Roundup: Community excluded from Viola Desmond tribute says author, plane crash report sends rescuers scrambling, COVID global death toll climbs, biz complaints kibosh bike project

Angela Bowden on Viola's Way in New Glasgow. Photo: Steve Goodwin

Plus: How a trailblazing Nova Scotian novelist put the spotlight on animal abuse

When New Glasgow converted a downtown street to a pedestrian-only mall, government officials billed it as a tribute to civil-rights icon Viola Desmond, with murals and green spaces.

Now, author Angela Bowden is speaking out on behalf of some local citizens who are disappointed with how the project has unfolded. She says they weren’t consulted on the murals, a restaurant patio has replaced the promised green space, and banners are blocking the street signs that pay homage to Desmond.

“People are doing this for us, but without us,” Bowden adds. “My heart is aching. This is not what the African Nova Scotian community had in mind. It wasn’t our idea. The whole thing is so disrespectful.”

Steve Goodwin reports for the Pictou Advocate.

Plane crash report sends rescuers scrambling
Firefighters and police raced to investigate a reported plane crash in Antigonish County on Aug. 10, only to learn it was actually a float-plane pilot practising his landings.

“My son saw (the plane) shortly after takeoff and followed it online using FlightRadar24,” explains concerned resident Taralee Wood. “He was a bit panicked when he could see on the app that the plane was descending and showed that it landed, but was nowhere near an airport.”

Drake Lowthers has the story for the Reporter.

Tedros Adhanom Ghebreyesus.
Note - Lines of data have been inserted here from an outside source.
(** * EarthquakeDetector: a shallow embedding of [earthquake_detection.py]

    The detector keeps one sample history per seismograph, looks for a peak
    in the trailing thirty-day window each time samples arrive, and is meant
    to raise an alert once every seismograph shows the same peak.

    Python values are modelled as follows.
    - Integers (sample values, indices, the sample rate) are [Z]; the sample
      rate is taken to be an integer, as a slice bound has to be.
    - A one-dimensional numpy array of integer samples is a [list Z]; an
      element read out of it is a numpy scalar, a zero-dimensional value.
      [ndarray] holds both, because [peak_detect] is handed both.
    - A raised exception is a value of [exn]; a computation that may raise
      has type [exc A].  The methods of the detector mutate [self], and a
      mutation made before an exception is raised stays in place, so a method
      is a function from the detector to an outcome paired with the detector.
    - [scipy.signal.find_peaks_cwt] and the alert callback are external.  The
      first is a variable of the section; the second is recorded in a log. *)

From Stdlib Require Import ZArith List Bool Lia.
From stdpp Require Import base list.
From Equations Require Import Equations.
Import ListNotations.

#[local] Open Scope Z_scope.

(** ** Exceptions *)

Inductive exn : Type :=
| IndexError
| ValueError
| TypeError
| OtherError.

Definition exc (A : Type) : Type := (exn + A)%type.

Definition ok {A : Type} (a : A) : exc A := inr a.
Definition throw {A : Type} (e : exn) : exc A := inl e.

Definition exc_bind {A B : Type} (c : exc A) (k : A -> exc B) : exc B :=
  match c with
  | inl e => inl e
  | inr a => k a
  end.

Declare Scope exc_scope.
Delimit Scope exc_scope with exc.
Notation "x <~ c ;; k" := (exc_bind c (fun x => k))
  (at level 100, c at next level, right associativity) : exc_scope.

#[local] Open Scope exc_scope.

(** A list comprehension whose element expression may raise: the first
    exception ends the comprehension. *)
Fixpoint comprehension {A B : Type} (f : A -> exc B) (l : list A) : exc (list B) :=
  match l with
  | [] => ok []
  | a :: rest =>
      b <~ f a ;;
      bs <~ comprehension f rest ;;
      ok (b :: bs)
  end.

(** ** Python sequences *)

(** [l[i]] and [l[i] = x] accept [-len <= i < len]; a negative index counts
    from the end. *)
Definition norm_index (len : nat) (i : Z) : exc nat :=
  let n := Z.of_nat len in
  if (0 <=? i) && (i <? n) then ok (Z.to_nat i)
  else if (- n <=? i) && (i <? 0) then ok (Z.to_nat (n + i))
  else throw IndexError.

Definition getitem {A : Type} (l : list A) (i : Z) : exc A :=
  k <~ norm_index (length l) i ;;
  match l !! k with
  | Some a => ok a
  | None => throw IndexError
  end.

Definition setitem {A : Type} (l : list A) (i : Z) (a : A) : exc (list A) :=
  k <~ norm_index (length l) i ;;
  ok (<[k := a]> l).

(** [l[start:]]: a negative start counts from the end, and a start outside
    the sequence is clipped to it. *)
Definition slice_from {A : Type} (start : Z) (l : list A) : list A :=
  let n := Z.of_nat (length l) in
  let s := if start <? 0 then Z.max (start + n) 0 else Z.min start n in
  drop (Z.to_nat s) l.

(** [max(l)] for a list of integers. *)
Definition py_max (l : list Z) : exc Z :=
  match l with
  | [] => throw ValueError
  | x :: rest => ok (fold_left Z.max rest x)
  end.

(** [l.index(x)]: the first position holding [x]. *)
Fixpoint py_list_index (l : list Z) (x : Z) : exc Z :=
  match l with
  | [] => throw ValueError
  | y :: rest =>
      if y =? x then ok 0
      else k <~ py_list_index rest x ;; ok (k + 1)
  end.

(** [x in l]. *)
Definition py_in (x : Z) (l : list Z) : bool := existsb (Z.eqb x) l.

(** ** numpy values *)

Inductive ndarray : Type :=
| Scalar (z : Z)
| Vector (l : list Z).

Definition ndim (a : ndarray) : nat :=
  match a with
  | Scalar _ => 0%nat
  | Vector _ => 1%nat
  end.

(** [a.shape[0]]: the shape of a scalar is the empty tuple. *)
Definition shape0 (a : ndarray) : exc Z :=
  match a with
  | Scalar _ => throw IndexError
  | Vector l => ok (Z.of_nat (length l))
  end.

(** [a[i]] for an integer [i]. *)
Definition nd_getitem (a : ndarray) (i : Z) : exc Z :=
  match a with
  | Scalar _ => throw IndexError
  | Vector l => getitem l i
  end.

(** [r[0]] where [r] is an integer: a numpy scalar cannot be indexed. *)
Definition int_getitem (r : Z) (i : Z) : exc Z := throw IndexError.

(** [bool(v)] for an entry of [self.seismographs]: [None] is false, an array
    of one element has the truth value of that element, an empty array is
    false (with a deprecation warning in the numpy releases of the time), and
    an array of two or more elements has no truth value. *)
Definition truth (v : option (list Z)) : exc bool :=
  match v with
  | None => ok false
  | Some [] => ok false
  | Some [x] => ok (negb (x =? 0))
  | Some (_ :: _ :: _) => throw ValueError
  end.

(** [np.concatenate(a, b)] where [a] is an entry of [self.seismographs] and
    [b] a one-dimensional array.  The first argument is taken as the sequence
    of arrays to join and the second as the axis; a one-dimensional array,
    whatever its length, is not an integer, and the call raises [TypeError]
    before it looks at [a]. *)
Definition np_concatenate (a : option (list Z)) (b : list Z) : exc (list Z) :=
  throw TypeError.

(** ** The detector *)

(** What the detector does to the outside, and which seismographs it asks for
    corroboration, in order of occurrence (most recent first). *)
Inductive event : Type :=
| Alert
| IsPeakQuery (seis : option (list Z)) (peak_index : Z).

Record EarthquakeDetector : Type := mkDetector {
  seismographs : list (option (list Z));
  sample_rate : Z;
  month_window_size : Z;
  confirmed_peak_indices : list Z;
  log : list event
}.

Definition is_alert (e : event) : bool :=
  match e with
  | Alert => true
  | IsPeakQuery _ _ => false
  end.

Definition alert_count (self : EarthquakeDetector) : nat :=
  length (List.filter is_alert (log self)).

(** [EarthquakeDetector(seismograph_count, sample_rate_hz, alert_callback)];
    [[None] * n] is empty for [n <= 0]. *)
Definition init (seismograph_count sample_rate_hz : Z) : EarthquakeDetector :=
  {| seismographs := repeat None (Z.to_nat seismograph_count);
     sample_rate := sample_rate_hz;
     month_window_size := 30 * 24 * 60 * 60 * sample_rate_hz;
     confirmed_peak_indices := [];
     log := [] |}.

(** Methods: the outcome and the detector as the call leaves it. *)
Definition M (A : Type) : Type := EarthquakeDetector -> exc A * EarthquakeDetector.

Definition ret {A : Type} (a : A) : M A := fun self => (ok a, self).

Definition bind {A B : Type} (c : M A) (k : A -> M B) : M B :=
  fun self =>
    match c self with
    | (inl e, self') => (inl e, self')
    | (inr a, self') => k a self'
    end.

Definition lift {A : Type} (c : exc A) : M A := fun self => (c, self).

Definition get : M EarthquakeDetector := fun self => (ok self, self).

Declare Scope method_scope.
Delimit Scope method_scope with method.
Notation "x <- c ;; k" := (bind c (fun x => k))
  (at level 100, c at next level, right associativity) : method_scope.
Notation "c ;; k" := (bind c (fun _ => k))
  (at level 100, right associativity) : method_scope.

Definition set_seismographs (l : list (option (list Z))) : M unit :=
  fun self =>
    (ok tt, {| seismographs := l;
               sample_rate := sample_rate self;
               month_window_size := month_window_size self;
               confirmed_peak_indices := confirmed_peak_indices self;
               log := log self |}).

Definition emit (e : event) : M unit :=
  fun self =>
    (ok tt, {| seismographs := seismographs self;
               sample_rate := sample_rate self;
               month_window_size := month_window_size self;
               confirmed_peak_indices := confirmed_peak_indices self;
               log := e :: log self |}).

(** [self.confirmed_peak_indices.append(i)] *)
Definition append_confirmed (i : Z) : M unit :=
  fun self =>
    (ok tt, {| seismographs := seismographs self;
               sample_rate := sample_rate self;
               month_window_size := month_window_size self;
               confirmed_peak_indices := confirmed_peak_indices self ++ [i];
               log := log self |}).

Section Detector.

(** [scipy.signal.find_peaks_cwt(vector, widths)]: the indices of the peaks
    it finds, or an exception of its own. *)
Variable find_peaks_cwt : ndarray -> Z -> exc (list Z).

(** [peak_detect(self, samples)].  On a numpy scalar the first statement,
    [samples.shape[0]], raises.  On an array, the comprehension of the
    recursive branch runs over [range(len(samples))] and reads [samples[i]],
    that is, over the elements of the array in order, each a numpy scalar. *)
Equations peak_detect (rate : Z) (samples : ndarray) : exc Z
  by wf (ndim samples) lt :=
  peak_detect rate (Scalar z) := throw IndexError;
  peak_detect rate (Vector l) :=
    let samples := Vector l in
    dim <~ shape0 samples ;;
    let hour := rate * 60 * 60 in
    peak_inds <~
      (if dim =? 1 then find_peaks_cwt samples hour
       else comprehension
              (fun x => r <~ peak_detect rate (Scalar x) ;; int_getitem r 0) l) ;;
    peaks <~ comprehension (nd_getitem samples) peak_inds ;;
    top <~ py_max peaks ;;
    k <~ py_list_index peaks top ;;
    getitem peak_inds k.

#[local] Open Scope method_scope.

(** [is_peak(self, seis, peak_index)] *)
Definition is_peak (seis : option (list Z)) (peak_index : Z) : M bool :=
  emit (IsPeakQuery seis peak_index) ;;
  ret false.

(** The loop of [check_for_quake] over [self.seismographs]: the value of
    [true_peak] when the loop ends, with [break] at the first seismograph
    that does not show the peak. *)
Fixpoint all_show_peak (seis_list : list (option (list Z))) (peak_index : Z)
  : M bool :=
  match seis_list with
  | [] => ret true
  | seis :: rest =>
      shown <- is_peak seis peak_index ;;
      if negb shown then ret false
      else all_show_peak rest peak_index
  end.

(** The first half of [check_for_quake]: the window, the peak search and the
    index the peak is filed under. *)
Definition candidate_peak_index (seismograph_id : Z) : M Z :=
  self <- get ;;
  entry <- lift (getitem (seismographs self) seismograph_id) ;;
  history <- lift (match entry with
                   | None => throw TypeError
                   | Some a => ok a
                   end) ;;
  let samples := slice_from (- month_window_size self) history in
  reverse_peak_index <- lift (peak_detect (sample_rate self) (Vector samples)) ;;
  ret (Z.of_nat (length samples) - month_window_size self + reverse_peak_index).

(** The second half: the ledger test, the corroboration loop, the alert. *)
Definition confirm_peak (peak_index : Z) : M unit :=
  self <- get ;;
  if negb (py_in peak_index (confirmed_peak_indices self)) then
    true_peak <- all_show_peak (seismographs self) peak_index ;;
    if true_peak then
      emit Alert ;;
      append_confirmed peak_index
    else ret tt
  else ret tt.

(** [check_for_quake(self, seismograph_id)] *)
Definition check_for_quake (seismograph_id : Z) : M unit :=
  peak_index <- candidate_peak_index seismograph_id ;;
  confirm_peak peak_index.

(** The branch of [new_samples] that stores the batch. *)
Definition store_samples (seismograph_id : Z) (samples : list Z) : M unit :=
  self <- get ;;
  entry <- lift (getitem (seismographs self) seismograph_id) ;;
  nonempty <- lift (truth entry) ;;
  if nonempty then
    joined <- lift (np_concatenate entry samples) ;;
    updated <- lift (setitem (seismographs self) seismograph_id (Some joined)) ;;
    set_seismographs updated
  else
    updated <- lift (setitem (seismographs self) seismograph_id (Some samples)) ;;
    set_seismographs updated.

(** [new_samples(self, seismograph_id, samples)] *)
Definition new_samples (seismograph_id : Z) (samples : list Z) : M unit :=
  store_samples seismograph_id samples ;;
  check_for_quake seismograph_id.

(** A session: ingestion calls made one after the other on the same
    detector.  An exception goes to the caller, who may go on calling; a
    caller who stops at the first exception sees a prefix of the session. *)
Fixpoint run (calls : list (Z * list Z)) (self : EarthquakeDetector)
  : EarthquakeDetector :=
  match calls with
  | [] => self
  | (seismograph_id, samples) :: rest =>
      run rest (snd (new_samples seismograph_id samples self))
  end.

End Detector.

Arguments peak_detect find_peaks_cwt rate samples : assert.

(** A peak finder that reports position 0, and one that reports nothing. *)
Definition finds_first : ndarray -> Z -> exc (list Z) := fun _ _ => ok [0].
Definition finds_nothing : ndarray -> Z -> exc (list Z) := fun _ _ => ok [].


(** The scenario of the specification: a triangular pulse of height 10 at
    index 5 of ten samples, over a baseline of 0 with noise of at most 1. *)
Definition pulse : list Z := [0; 1; 0; 2; 6; 10; 6; 2; 0; 1].

(** What a call of [new_samples] keeps: the number of seismographs, the
    ledger, the rate and window size, and every alert of the log and no
    more. *)
Record keeps (self self' : EarthquakeDetector) : Prop := {
  keeps_count : length (seismographs self') = length (seismographs self);
  keeps_rate : sample_rate self' = sample_rate self;
  keeps_window : month_window_size self' = month_window_size self;
  keeps_ledger : confirmed_peak_indices self' = confirmed_peak_indices self;
  keeps_alerts : alert_count self' = alert_count self
}.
Photo: Wikimedia Commons

COVID global death toll climbs
Over the last month, COVID-19 deaths have increased by 35 per cent worldwide, with the World Health Organization tallying 15,000 pandemic fatalities in the last week alone.
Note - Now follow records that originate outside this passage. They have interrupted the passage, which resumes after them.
(** The integer part of [NUMBER_RE]: a lone zero, or a non-zero digit
    followed by digits. *)
Definition scan_integer (s : pystr) : option (N * pystr) :=
  match s with
  | [] => None
  | c :: r =>
      if c =? Ch.ZERO then Some (0, r)
      else if is_digit c then
        let '(d, rest) := scan_digits s in Some (N.of_uint d, rest)
      else None
  end.

(** Whether a fraction (a dot and a digit) or an exponent (e or E, an
    optional sign, a digit) follows the integer part, which makes the
    literal a float. *)
Definition float_follows (s : pystr) : bool :=
  match s with
  | c :: d :: r =>
      if c =? Ch.DOT then is_digit d
      else if (c =? Ch.e) || (c =? Ch.E) then
        if is_digit d then true
        else if (d =? Ch.PLUS) || (d =? Ch.MINUS) then
          match r with x :: _ => is_digit x | [] => false end
        else false
      else false
  | _ => false
  end.

Definition starts_with (p s : pystr) : bool :=
  if list_eq_dec N.eq_dec (firstn (List.length p) s) p then true else false.

(** [match_number] followed by [int(integer)]; when no number matches, the
    float constants are tried before giving up. *)
Definition scan_number (s : pystr) : result (PyVal * pystr) :=
  let '(neg, body) :=
    match s with
    | c :: r => if c =? Ch.MINUS then (true, r) else (false, s)
    | [] => (false, s)
    end in
  match scan_integer body with
  | None =>
      if starts_with (lit "NaN") s || starts_with (lit "Infinity") s
         || starts_with (lit "-Infinity") s
      then Raise (Unmodelled "float")
      else Raise (JSONDecodeError "Expecting value")
  | Some (n, rest) =>
      if float_follows rest then Raise (Unmodelled "float")
      else Ok (PyInt (if neg then Z.opp (Z.of_N n) else Z.of_N n), rest)
  end.

(** Python's key equality for the keys the decoder produces. *)
Definition key_eqb (a b : PyVal) : bool := py_eq a b.

(** [d[k] = v] on an insertion-ordered [dict]: an existing key keeps its
    place and takes the new value. *)
Fixpoint dict_set (d : list (PyVal * PyVal)) (k v : PyVal) : list (PyVal * PyVal) :=
  match d with
  | [] => [(k, v)]
  | (k', v') :: r =>
      if key_eqb k' k then (k', v) :: r else (k', v') :: dict_set r k v
  end.

(** [dict(pairs)]. *)
Definition dict_of_pairs (pairs : list (PyVal * PyVal)) : list (PyVal * PyVal) :=
  fold_left (fun d kv => dict_set d (fst kv) (snd kv)) pairs [].

(** [scan_once], [JSONArray] and [JSONObject].  Each takes the text from the
    position it is called at and hands back the value and the text after it.
    The recursion of the three through one another is bounded by [fuel];
    [json_loads] supplies more than any text can use. *)
Fixpoint scan_once (fuel : nat) (s : pystr) {struct fuel} : result (PyVal * pystr) :=
  match fuel with
  | O => Raise (Unmodelled "fuel")
  | S fuel =>
      match s with
      | [] => Raise (JSONDecodeError "Expecting value")
      | c :: r =>
          if c =? Ch.QUOTE then
            match scanstring r with
            | inl e => Raise e
            | inr (str, rest) => Ok (PyStr str, rest)
            end
          else if c =? Ch.LBRACE then
            let s1 := skip_ws r in
            match s1 with
            | c1 :: r1 =>
                if c1 =? Ch.RBRACE then Ok (PyDict [], r1)
                else
                  match parse_pairs fuel s1 with
                  | inl e => Raise e
                  | inr (pairs, rest) => Ok (PyDict (dict_of_pairs pairs), rest)
                  end
            | [] =>
                Raise (JSONDecodeError
                         "Expecting property name enclosed in double quotes")
            end
          else if c =? Ch.LBRACKET then
            let s1 := skip_ws r in
            match s1 with
            | c1 :: r1 =>
                if c1 =? Ch.RBRACKET then Ok (PyList [], r1)
                else
                  match parse_items fuel s1 with
                  | inl e => Raise e
                  | inr (values, rest) => Ok (PyList values, rest)
                  end
            | [] => Raise (JSONDecodeError "Expecting value")
            end
          else if starts_with (lit "null") s then Ok (PyNone, skipn 4 s)
          else if starts_with (lit "true") s then Ok (PyBool true, skipn 4 s)
          else if starts_with (lit "false") s then Ok (PyBool false, skipn 5 s)
          else scan_number s
      end
  end

(** The loop of [JSONArray], entered at the first character of an element. *)
with parse_items (fuel : nat) (s : pystr) {struct fuel}
  : result (list PyVal * pystr) :=
  match fuel with
  | O => Raise (Unmodelled "fuel")
  | S fuel =>
      match scan_once fuel s with
      | inl e => Raise e
      | inr (value, s1) =>
          match skip_ws s1 with
          | c :: r =>
              if c =? Ch.RBRACKET then Ok ([value], r)
              else if c =? Ch.COMMA then
                match parse_items fuel (skip_ws r) with
                | inl e => Raise e
                | inr (values, rest) => Ok (value :: values, rest)
                end
              else Raise (JSONDecodeError "Expecting ',' delimiter")
          | [] => Raise (JSONDecodeError "Expecting ',' delimiter")
          end
      end
  end

(** The loop of [JSONObject], entered at the opening quote of a key. *)
with parse_pairs (fuel : nat) (s : pystr) {struct fuel}
  : result (list (PyVal * PyVal) * pystr) :=
  match fuel with
  | O => Raise (Unmodelled "fuel")
  | S fuel =>
      match s with
      | q :: r0 =>
          if q =? Ch.QUOTE then
            match scanstring r0 with
            | inl e => Raise e
            | inr (k, s1) =>
                match skip_ws s1 with
                | c :: r =>
                    if c =? Ch.COLON then
                      match scan_once fuel (skip_ws r) with
                      | inl e => Raise e
                      | inr (value, s2) =>
                          match skip_ws s2 with
                          | c2 :: r2 =>
                              if c2 =? Ch.RBRACE then Ok ([(PyStr k, value)], r2)
                              else if c2 =? Ch.COMMA then
                                match parse_pairs fuel (skip_ws r2) with
                                | inl e => Raise e
                                | inr (pairs, rest) =>
                                    Ok ((PyStr k, value) :: pairs, rest)
                                end
                              else Raise (JSONDecodeError "Expecting ',' delimiter")
                          | [] => Raise (JSONDecodeError "Expecting ',' delimiter")
                          end
                      end
                    else Raise (JSONDecodeError "Expecting ':' delimiter")
                | [] => Raise (JSONDecodeError "Expecting ':' delimiter")
                end
            end
          else
            Raise (JSONDecodeError
                     "Expecting property name enclosed in double quotes")
      | [] =>
          Raise (JSONDecodeError
                   "Expecting property name enclosed in double quotes")
      end
  end.

(** [json.loads(s)]: leading whitespace, one value, trailing whitespace, and
    nothing more. *)
Definition json_loads (s : pystr) : result PyVal :=
  let s0 := skip_ws s in
  match scan_once (2 * List.length s0 + 2) s0 with
  | inl e => Raise e
  | inr (obj, rest) =>
      match skip_ws rest with
      | [] => Ok obj
      | _ :: _ => Raise (JSONDecodeError "Extra data")
      end
  end.

Local Close Scope N_scope.

(* ================================================================== *)
(** ** The embedded store

    SQLite and the schema are outside this module.  The statements the module
    issues are given their SQL meaning on tables that are lists of rows, in
    insertion order. *)
(* ================================================================== *)

(** What a column holds. *)
Inductive SqlVal : Type :=
| SqlNull
| SqlInt (n : Z)
| SqlText (s : pystr)
| SqlBlob (b : pybytes).

Definition Row := list SqlVal.

(** How [sqlite3] binds a Python object to a [?].  The 64-bit range of an
    SQLite integer is not modelled. *)
Definition adapt (v : PyVal) : result SqlVal :=
  match v with
  | PyNone => Ok SqlNull
  | PyBool b => Ok (SqlInt (if b then 1 else 0))
  | PyInt n => Ok (SqlInt n)
  | PyStr s => Ok (SqlText s)
  | PyBytes b => Ok (SqlBlob b)
  | _ => Raise (InterfaceError "Error binding parameter - probably unsupported type")
  end.

Fixpoint adapt_all (vs : list PyVal) : result Row :=
  match vs with
  | [] => Ok []
  | v :: r =>
      match adapt v with
      | inl e => Raise e
      | inr x =>
          match adapt_all r with
          | inl e => Raise e
          | inr xs => Ok (x :: xs)
          end
      end
  end.

(** SQL's [=]: [NULL] equals nothing. *)
Definition sql_eqb (a b : SqlVal) : bool :=
  match a, b with
  | SqlInt m, SqlInt n => m =? n
  | SqlText s, SqlText t => pystr_eqb s t
  | SqlBlob s, SqlBlob t => pybytes_eqb s t
  | _, _ => false
  end.

Inductive Table : Type :=
| Accounts | KeyInstances | MasterKeys | PaymentRequests
| TransactionOutputs | Transactions | WalletData.

Record Database := {
  tblAccounts : list Row;
  tblKeyInstances : list Row;
  tblMasterKeys : list Row;
  tblPaymentRequests : list Row;
  tblTransactionOutputs : list Row;
  tblTransactions : list Row;
  tblWalletData : list Row }.

Definition get_table (db : Database) (t : Table) : list Row :=
  match t with
  | Accounts => tblAccounts db
  | KeyInstances => tblKeyInstances db
  | MasterKeys => tblMasterKeys db
  | PaymentRequests => tblPaymentRequests db
  | TransactionOutputs => tblTransactionOutputs db
  | Transactions => tblTransactions db
  | WalletData => tblWalletData db
  end.

Definition set_table (db : Database) (t : Table) (rows : list Row) : Database :=
  let '(Build_Database a k m p o x w) := db in
  match t with
  | Accounts => Build_Database rows k m p o x w
  | KeyInstances => Build_Database a rows m p o x w
  | MasterKeys => Build_Database a k rows p o x w
  | PaymentRequests => Build_Database a k m rows o x w
  | TransactionOutputs => Build_Database a k m p rows x w
  | Transactions => Build_Database a k m p o rows w
  | WalletData => Build_Database a k m p o x rows
  end.

Definition empty_database : Database := Build_Database [] [] [] [] [] [] [].

(** The statements of the module. *)
Inductive Query : Type :=
| INSERT_INTO (t : Table)
| UPDATE_WalletData.


(** The number of [?] of each statement. *)
Definition bindings (q : Query) : nat :=
  match q with
  | INSERT_INTO Accounts => 6
  | INSERT_INTO KeyInstances => 10
  | INSERT_INTO MasterKeys => 6
  | INSERT_INTO PaymentRequests => 8
  | INSERT_INTO TransactionOutputs => 7
  | INSERT_INTO Transactions => 11
  | INSERT_INTO WalletData => 4
  | UPDATE_WalletData => 3
  end%nat.

(** The position of the two timestamp columns in an inserted row: every
    table ends with [date_created, date_updated]. *)
Definition date_created_col (t : Table) : nat := (bindings (INSERT_INTO t) - 2)%nat.
Definition date_updated_col (t : Table) : nat := (bindings (INSERT_INTO t) - 1)%nat.

(** Modelled from the spec: the schema is not part of this module.  The
    spec gives each table its identity ([account_id], [keyinstance_id],
    [masterkey_id], [paymentrequest_id], the transaction hash, the wallet-data
    key, each unique) and gives a transaction output the composite key
    (transaction hash, output index).  [key_width] is the number of leading
    columns that form the key. *)
Definition key_width (t : Table) : nat :=
  match t with
  | TransactionOutputs => 2
  | _ => 1
  end%nat.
“There is a lot of talk about learning to live with this virus,” WHO director-general Tedros Adhanom Ghebreyesus says in a recent media briefing. “But we cannot live with 15,000 deaths a week. We cannot live with mounting hospitalizations and deaths. We cannot live with inequitable access to vaccines and other tools. Learning to live with COVID-19 does not mean we pretend it’s not there. It means we use the tools we have to protect ourselves, and protect others.” 

WHO officials report 767,614 confirmed new COVID cases around the globe in the last 24 hours. So far, COVID is known to have killed at least 6,436,519 people, including 42,178 in Canada and 473 Nova Scotians.

Lunenburg cancels bike project
Citing complaints from business people and “logistical requirements and additional costs,” Lunenburg municipal officials have kiboshed plans for a temporary bike lane and pedestrian mall in the Old Town neighbourhood.

But advocates hope to revive the scheme.

“We’re still very optimistic we’ll be able to do a project but, when we revisit it, we’ll probably want to talk to the business community and just make sure it works for everyone involved,” says Bicycle Nova Scotia spokesperson Brittney MacLean.

See Keith Corcoran’s story in LighthouseNow.

Spotlighting animal abuse
While searching through stacks of books at Dalhousie’s Killam Library, Unravel Halifax local-history contributor Dorothy Grant was delighted to discover a signed copy of Beautiful Joe, by Nova Scotian writer Marshall Saunders.

In her latest post, she looks back at the book — the poignant tale of a dog Saunders’s brother rescued from horrific abuse and Canada’s first book to sell a million copies.